Cross-altitude distribution patterns of bacterial communities in Chinese rivers: evidence from meta-analysis

Altitudinal gradients shape river ecosystems through topographical and climatic heterogeneity, yet our understanding of bacterial community responses across altitude remains limited. We analyzed bacterial community structure in Chinese river systems using 2657 high-throughput sequencing samples from 175 publications (2008–2024) to reveal altitudinal distribution patterns and driving mechanisms of in water and sediments. Analysis revealed distinct bacterial compositions: river water was dominated by Proteobacteria (46.3 %), Actinobacteriota (17.0 %), and Bacteroidota (14.0 %); while sediments were characterized by Proteobacteria (43.6 %), Bacteroidota (9.9 %), and Chloroflexi (8.4 %). Both habitats showed significant altitudinal diversity patterns, with water communities exhibiting a hump-shaped diversity pattern and sediments showing a more complex double-humped pattern. Altitude shaped bacterial communities directly via climate variables in water, predominantly indirectly through human activities (indicated by Nighttime Lights, NTL) and physicochemical factors in sediments.
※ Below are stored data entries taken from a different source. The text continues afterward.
(** A run of the tokenizer on [text] that ends with [r], on some fuel. *)
Definition lexer_run (text : string) (r : outcome (list token)) : Prop :=
  r <> OutOfFuel /\ exists fuel, lexer_loop fuel text 0 [] = r.

(** The kinds of the tokens [lexer] can return: those of the table but
    COMMENT, and the upper-cased reserved words. *)
Definition emitted_kinds : list string :=
  filter (fun k => negb (String.eqb k "COMMENT")) (map fst TOKEN_TYPES)
  ++ map upper KEYWORDS.

(** *** Runs of the parser *)

(** [fin m]: [m] returns or raises wherever it is run. *)
Definition fin {A} (m : M A) : Prop := forall i, m i <> OutOfFuel.

(** [adv k m]: when [m] returns, the cursor has moved [k] tokens forward
    at least. *)
Definition adv (k : nat) {A} (m : M A) : Prop :=
  forall i a j, m i = Return (a, j) -> i + k <= j.

(** [below m m']: where [m] returns or raises, [m'] does the same. *)
Definition below {A} (m m' : M A) : Prop :=
  forall i, m i <> OutOfFuel -> m' i = m i.

(** The number of tokens of [kind] in [l]. *)
Definition count_kind (kind : string) (l : list token) : nat :=
  length (filter (fun t => String.eqb (fst t) kind) l).

(** The tokens from index [i] up to index [j]. *)
Definition span (tokens : list token) (i j : nat) : list token :=
  firstn (j - i) (skipn i tokens).
(** * Reviewer assignment: [.github/update_reviewers.py]

    A shallow embedding of the script that requests reviewers for a pull
    request from its labels.  Python's [set] objects are finite sets of
    strings ([gset string]), the YAML configuration is a finite map from
    label names to lists of entries, and the calls on the platform client
    and on the standard streams are recorded in a trace of events. *)

From Stdlib Require Import Ascii String.
From stdpp Require Import gmap strings list pretty.

Open Scope string_scope.

#[local] Set Warnings "-clear-no-such-hyp".

(** ** Strings *)

(** [s.startswith("@")] *)
Definition startswith_at (s : string) : bool :=
  match s with
  | String c _ => Ascii.eqb c "@"%char
  | EmptyString => false
  end.

(** [s[1:]]: the slice never raises, and is empty on the empty string. *)
Definition slice_from_1 (s : string) : string :=
  match s with
  | String _ rest => rest
  | EmptyString => EmptyString
  end.

(** ** The two sets being built: [(reviewers, team_reviewers)] *)

Definition sets : Type := gset string * gset string.

(** Body of the loop of [add_reviewers] (lines 15-18): [set.add] on one of
    the two sets, chosen by the first character. *)
Definition add_reviewer (st : sets) (reviewer : string) : sets :=
  if startswith_at reviewer
  then (st.1, {[ slice_from_1 reviewer ]} ∪ st.2)
  else ({[ reviewer ]} ∪ st.1, st.2).

(** [add_reviewers(reviewers, team_reviewers, new_entries)] (lines 11-18).
    The source mutates the two sets it is handed; here the new pair is
    returned. *)
Definition add_reviewers (st : sets) (new_entries : list string) : sets :=
  foldl add_reviewer st new_entries.

(** ** The selection of [update_reviewers] (lines 29-40) *)

Section selection.
Variable config : gmap string (list string).

(** Lines 33-34: [if label.name in config: add_reviewers(..., config[label.name])]. *)
Definition merge_label (st : sets) (label : string) : sets :=
  match config !! label with
  | Some entries => add_reviewers st entries
  | None => st
  end.
(** C2, as the code has it.  When the insertion passes the dedup gate and
    the non-empty PO number of the invoice is on no record of the PO sheet,
    [add_invoice_record] adds exactly one PO record: next serial, that PO
    number, the PO date of the invoice data, amount 0, department N/A.  The
    new invoice record carries the PO number and the date and department of
    that stub, and the PO number is on the PO sheet afterwards. *)
Theorem unseen_po_creates_stub :
  forall wb invoice_data p,
    invoice_data !! "po_number" = Some (VStr p) -> p <> "" ->
    has_header wb PO_Details ->
    ¬ po_present wb (VStr p) ->
    Py.truthy (get invoice_data "invoice_number" (VStr "")) &&
      _invoice_exists wb (get invoice_data "invoice_number" (VStr "")) = false ->
    let stub := [VInt (_get_next_serial_number wb PO_Details); VStr p;
                 get invoice_data "po_date" (VStr ""); VInt 0; VStr "N/A"] in
    po_details (add_invoice_record invoice_data wb) = (po_details wb ++ [stub])%list /\
    (exists r,
       invoice_details (add_invoice_record invoice_data wb)
         = (invoice_details wb ++ [r])%list /\
       cell r 3 = VStr p /\ cell r 4 = cell stub 2 /\ cell r 5 = cell stub 4) /\
    po_present (add_invoice_record invoice_data wb) (VStr p).
Proof.
  intros wb invoice_data p Hp Hne Hh Hnp Hgate stub.
  assert (Hget : get invoice_data "po_number" (VStr "") = VStr p)
    by (unfold get; now rewrite Hp).
  assert (Hrow : po_row (stub_data invoice_data) wb = stub).
  { unfold po_row, stub_data, stub, get. rewrite Hp. reflexivity. }
  assert (Hl1 : _lookup_po_details wb (VStr p) = (VNone, VNone)).
  { apply lookup_rows_none. now apply not_present_all. }
  assert (Hl2 : _lookup_po_details (add_po_record (stub_data invoice_data) wb) (VStr p)
                = (cell stub 2, cell stub 4)).
  { unfold _lookup_po_details, iter_rows_from_2. cbn [get_sheet].
    rewrite add_po_record_po, records_app_header by exact Hh.
    rewrite lookup_rows_app_miss by now apply not_present_all.
    rewrite Hrow. cbn. now rewrite String.eqb_refl. }
  assert (E : add_invoice_record invoice_data wb =
              append (add_po_record (stub_data invoice_data) wb) Invoice_Details
                [VInt (_get_next_serial_number wb Invoice_Details);
                 get invoice_data "invoice_number" (VStr "");
                 get invoice_data "invoice_date" (VStr "");
                 VStr p;
                 Py.or (cell stub 2) (get invoice_data "po_date" (VStr ""));
                 Py.or (cell stub 4) (VStr "N/A");
                 get invoice_data "gr_id" (VStr "");
                 get invoice_data "gr_date" (VStr "");
                 get invoice_data "subtotal" (VInt 0);
                 get invoice_data "tax" (VInt 0);
                 get invoice_data "grand_total" (VInt 0);
                 get invoice_data "status" (VStr "UnPaid")]).
  { unfold add_invoice_record. rewrite Hgate, Hget.
    rewrite (proj2 (truthy_str p) Hne), Hl1. cbn [Py.truthy negb].
    fold (stub_data invoice_data) in *.
    replace (<["department":=VStr "N/A"]> (<["po_amount":=VInt 0]>
              (<["po_date":=get invoice_data "po_date" (VStr "")]>
                (<["po_number":=VStr p]> ∅))))
      with (stub_data invoice_data) by (unfold stub_data; now rewrite Hget).
    now rewrite Hl2. }
  rewrite E. split; [|split].
  - cbn [append po_details]. now rewrite add_po_record_po, Hrow.
  - eexists. split; [reflexivity|]. cbn [cell lookup list_lookup default stub].
    repeat split; cbn; apply or_same.
  - exists stub. split; [|apply eq_str_refl].
    unfold records, iter_rows_from_2. cbn [get_sheet append po_details].
    rewrite add_po_record_po, records_app_header by exact Hh.
    rewrite Hrow. apply in_or_app. right. now left.
Qed.

(** *** Example workbooks and documents *)

Definition nl : string := String Chr.newline EmptyString.

(** A new workbook after the invoice [A1] with the PO number [111]. *)
Definition wb_one_invoice : workbook :=
  add_invoice_record
    (<["invoice_number" := VStr "A1"]> (<["po_number" := VStr "111"]> ∅))
    _create_sheets.

(** The same invoice number with another PO number. *)
Definition same_number_other_po : Dict :=
  <["invoice_number" := VStr "A1"]> (<["po_number" := VStr "222"]> ∅).

Definition invoice_for_9999 : Dict :=
  <["invoice_number" := VStr "B7"]>
  (<["po_number" := VStr "9999"]> (<["po_date" := VStr "05-Mar-2024"]> ∅)).

(** C2, the claim as stated fails for a duplicate: the PO number 222 of the
    data is on no record of the PO sheet, and the insertion, skipped by the
    dedup gate, creates no stub, so that no PO 222 exists afterwards. *)
Lemma duplicate_with_unseen_po_creates_no_stub :
  same_number_other_po !! "po_number" = Some (VStr "222") /\
  ¬ po_present wb_one_invoice (VStr "222") /\
  po_details (add_invoice_record same_number_other_po wb_one_invoice)
    = po_details wb_one_invoice /\
  ¬ po_present (add_invoice_record same_number_other_po wb_one_invoice) (VStr "222").
Proof.
  split; [vm_compute; reflexivity|].
  split; [rewrite <- po_present_iff; vm_compute; discriminate|].
  split; [vm_compute; reflexivity|].
  rewrite <- po_present_iff. vm_compute. discriminate.
Qed.

Lemma unseen_po_creates_stub_witness :
  po_details (add_invoice_record invoice_for_9999 _create_sheets)
    = [po_headers; [VInt 1; VStr "9999"; VStr "05-Mar-2024"; VInt 0; VStr "N/A"]] /\
  po_present (add_invoice_record invoice_for_9999 _create_sheets) (VStr "9999").
Proof.
  assert (Hnp : ¬ po_present _create_sheets (VStr "9999"))
    by (rewrite <- po_present_iff; vm_compute; discriminate).
  destruct (unseen_po_creates_stub _create_sheets invoice_for_9999 "9999"
              ltac:(vm_compute; reflexivity) ltac:(discriminate)
              ltac:(discriminate) Hnp ltac:(vm_compute; reflexivity))
    as (H1 & _ & H3).
  split; [exact H1 | exact H3].
Defined.

Lemma duplicate_invoice_is_noop_witness :
  add_invoice_record same_number_other_po wb_one_invoice = wb_one_invoice.
Proof.
  apply (proj1 (duplicate_invoice_is_noop wb_one_invoice same_number_other_po "A1"
                  ltac:(vm_compute; reflexivity) ltac:(discriminate))).
  apply invoice_exists_iff. vm_compute. reflexivity.
Defined.

Lemma empty_invoice_number_always_appends_witness :
  exists r1 r2,
    invoice_details (add_invoice_record ∅ (add_invoice_record ∅ _create_sheets))
      = [invoice_headers; r1; r2] /\ cell r1 1 = VStr "" /\ cell r2 1 = VStr "".
Proof.
  destruct (empty_invoice_number_always_appends _create_sheets ∅
              ltac:(left; vm_compute; reflexivity))
    as (r1 & r2 & _ & E & H1 & H2).
  exists r1, r2. repeat split; assumption.
Defined.

(** A PO document without a PO date, and an invoice that names its PO. *)
Definition po_text : string :=
  "Purchase Order" +:+ nl +:+ "PO Number: 9999" +:+ nl +:+ "Amount: 500" +:+ nl
  +:+ "Department: Finance".

Definition invoice_text : string :=
  "Invoice No: A1001" +:+ nl +:+ "PO NO: 9999" +:+ nl +:+ "PO DATE: 01-Jan-24" +:+ nl
  +:+ "TOTAL: 100".

(** C3, where the code departs from it.  The PO 9999 is on the sheet, with
    an empty date because its document gave none; the invoice that names it
    still makes [add_invoice_record] add a second PO 9999, a stub, and the
    invoice record takes its PO date from the invoice. *)
Theorem existing_po_without_date_gets_a_stub :
  let st1 := process_text "po.pdf" po_text (State _create_sheets []) in
  let st2 := process_text "invoice.pdf" invoice_text st1 in
  po_details (wb st1)
    = [po_headers; [VInt 1; VStr "9999"; VStr ""; VFloat 500; VStr "Finance"]] /\
  po_details (wb st2)
    = [po_headers;
       [VInt 1; VStr "9999"; VStr ""; VFloat 500; VStr "Finance"];
       [VInt 2; VStr "9999"; VStr "01-Jan-2024"; VInt 0; VStr "N/A"]] /\
  invoice_details (wb st2)
    = [invoice_headers;
       [VInt 1; VStr "A1001"; VStr "01-Jan-2024"; VStr "9999"; VStr "01-Jan-2024";
        VStr "Finance"; VStr ""; VStr ""; VFloat 100; VFloat 12; VFloat 112;
        VStr "UnPaid"]].
Proof. vm_compute. repeat split; reflexivity. Qed.

(** C9, where the code departs from it.  The text is classified as an
    invoice and no field is found in it; [parse_invoice_data] still returns
    a dictionary, the one with the status, so that a record of empty fields
    is added and no error is written. *)
Theorem invoice_without_fields_is_inserted :
  classify "Invoice No" = Invoice /\
  option_map map_to_list (parse_invoice_data "Invoice No")
    = Some [("status", VStr "UnPaid")] /\
  process_text "scan.png" "Invoice No" (State _create_sheets [])
    = State (Workbook [po_headers]
               [invoice_headers;
                [VInt 1; VStr ""; VStr ""; VStr ""; VStr ""; VStr "N/A"; VStr ""; VStr "";
                 VInt 0; VInt 0; VInt 0; VStr "UnPaid"]])
            [].
Proof. vm_compute. repeat split; reflexivity. Qed.

(** ** The example of the specification *)

Definition example_text : string :=
  "PO NO PO DATE GR NO GR DATE" +:+ nl +:+ "1234567890 01-Jan-24 7654321 05-Jan-24"
  +:+ nl +:+ "Invoice No: A1001" +:+ nl +:+ "TOTAL: 1,000.00".

(** C6. Processing the example text in a new workbook adds one invoice
    record: number A1001, PO number 1234567890, GR id 7654321, subtotal
    1000.0, tax 120.0, grand total 1120.0, status UnPaid. *)
Theorem example_invoice_record :
  exists r,
    invoice_details (wb (process_text "example.pdf" example_text (State _create_sheets [])))
      = [invoice_headers; r] /\
    cell r 1 = VStr "A1001" /\
    cell r 3 = VStr "1234567890" /\
    cell r 6 = VStr "7654321" /\
    cell r 8 = VFloat 1000 /\
    cell r 9 = VFloat 120 /\
    cell r 10 = VFloat 1120 /\
    cell r 11 = VStr "UnPaid".
Proof. eexists. vm_compute. repeat split; reflexivity. Qed.

(** ** Default tax and grand total *)

Lemma SFmul_comm prec emax x y : SFmul prec emax x y = SFmul prec emax y x.
Proof.
  destruct x as [sx|sx| |sx mx ex], y as [sy|sy| |sy my ey]; cbn;
    rewrite ?(xorb_comm sx sy); try reflexivity.
  now rewrite Pos.mul_comm, Z.add_comm.
Qed.

(** The product of two floats does not depend on their order. *)
Lemma float_mul_comm (x y : float) : PrimFloat.mul x y = PrimFloat.mul y x.
Proof. apply Prim2SF_inj. rewrite !mul_spec. apply SFmul_comm. Qed.

(** C4. With a subtotal [S] and neither tax nor grand total extracted, the
    derivation gives the tax [round(0.12 * S, 2)], the grand total
    [S + tax] with that tax, and the status UnPaid. *)
Theorem derive_defaults :
  forall (data : Dict) (S : float),
    data !! "subtotal" = Some (VFloat S) ->
    data !! "tax" = None ->
    data !! "grand_total" = None ->
    exists data',
      derive data = Some data' /\
      let tax := Num.round2 (PrimFloat.mul 0.12 S) in
      data' !! "tax" = Some (VFloat tax) /\
      data' !! "grand_total" = Some (VFloat (PrimFloat.add S tax)) /\
      data' !! "status" = Some (VStr "UnPaid").
Proof.
  intros data S Hs Ht Hg. unfold derive. rewrite Hs, Ht. cbn [Py.mul_float Py.to_float].
  rewrite !lookup_insert_ne by discriminate. rewrite Hs, Hg.
  unfold get. rewrite lookup_insert_eq. cbn [default Py.add Py.to_float].
  eexists. split; [reflexivity|]. cbn zeta.
  rewrite (float_mul_comm 0.12 S).
  rewrite lookup_insert_ne by discriminate.
  rewrite lookup_insert_ne by discriminate.
  rewrite lookup_insert_eq.
  rewrite lookup_insert_ne by discriminate.
  rewrite lookup_insert_eq.
  rewrite lookup_insert_eq.
  repeat split; reflexivity.
Qed.

Definition subtotal_only : Dict := <["subtotal" := VFloat 1000]> ∅.

Lemma derive_defaults_witness :
  exists data',
    derive subtotal_only = Some data' /\
    data' !! "tax" = Some (VFloat 120) /\
    data' !! "grand_total" = Some (VFloat 1120) /\
    data' !! "status" = Some (VStr "UnPaid").
Proof.
  destruct (derive_defaults subtotal_only 1000
              ltac:(vm_compute; reflexivity) ltac:(vm_compute; reflexivity)
              ltac:(vm_compute; reflexivity)) as (data' & E & H1 & H2 & H3).
  exists data'. repeat split; assumption.
Defined.

(** ** Classification *)

Lemma is_prefix_spec p s : Str.is_prefix p s = true <-> exists t, s = p +:+ t.
Proof.
  revert s. induction p as [|a p IH]; intros s; cbn.
  - split; [intros _; now exists s | reflexivity].
  - destruct s as [|b s].
    + split; [discriminate | intros (t & Ht); discriminate].
    + rewrite andb_true_iff, Chr_eqb_eq, IH. split.
      * intros (-> & t & ->). now exists t.
      * intros (t & Ht). injection Ht as -> ->. split; [reflexivity | now exists t].
Qed.

(** [sub in s] holds exactly when [s] is [a + sub + b] for some [a], [b]. *)
Lemma contains_spec sub s :
  Str.contains sub s = true <-> exists a b, s = a +:+ sub +:+ b.
Proof.
  induction s as [|c s IH]; cbn [Str.contains]; rewrite orb_true_iff, is_prefix_spec.
  - split.
    + intros [(t & Ht) | H]; [now exists "", t | discriminate].
    + intros (a & b & H). left. destruct a; [now exists b | discriminate].
  - rewrite IH. split.
    + intros [(t & Ht) | (a & b & ->)]; [now exists "", t | now exists (String c a), b].
    + intros (a & b & H). destruct a as [|c' a].
      * left. now exists b.
      * right. injection H as -> ->. now exists a, b.
Qed.

Lemma append_cons c a b : String c a +:+ b = String c (a +:+ b).
Proof. reflexivity. Qed.

Lemma lower_app a b : Str.lower (a +:+ b) = Str.lower a +:+ Str.lower b.
Proof.
  induction a as [|c a IH]; [reflexivity|].
  rewrite append_cons. cbn [Str.lower]. now rewrite append_cons, IH.
Qed.

(** The text contains the phrase, whatever the case of its letters. *)
Definition occurs_ci (phrase text : string) : Prop :=
  exists a w b, text = a +:+ w +:+ b /\ Str.lower w = phrase.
Along altitudinal gradients, bacterial communities transition from anthropogenic and nutrient-driven controls at low-altitude gradient terrain to climate and phosphorus-limited regimes at high-altitude gradient terrain. These results demonstrate microbial vulnerability to environmental change and highlight the importance of integrated river management strategies that consider both climate change and human impacts.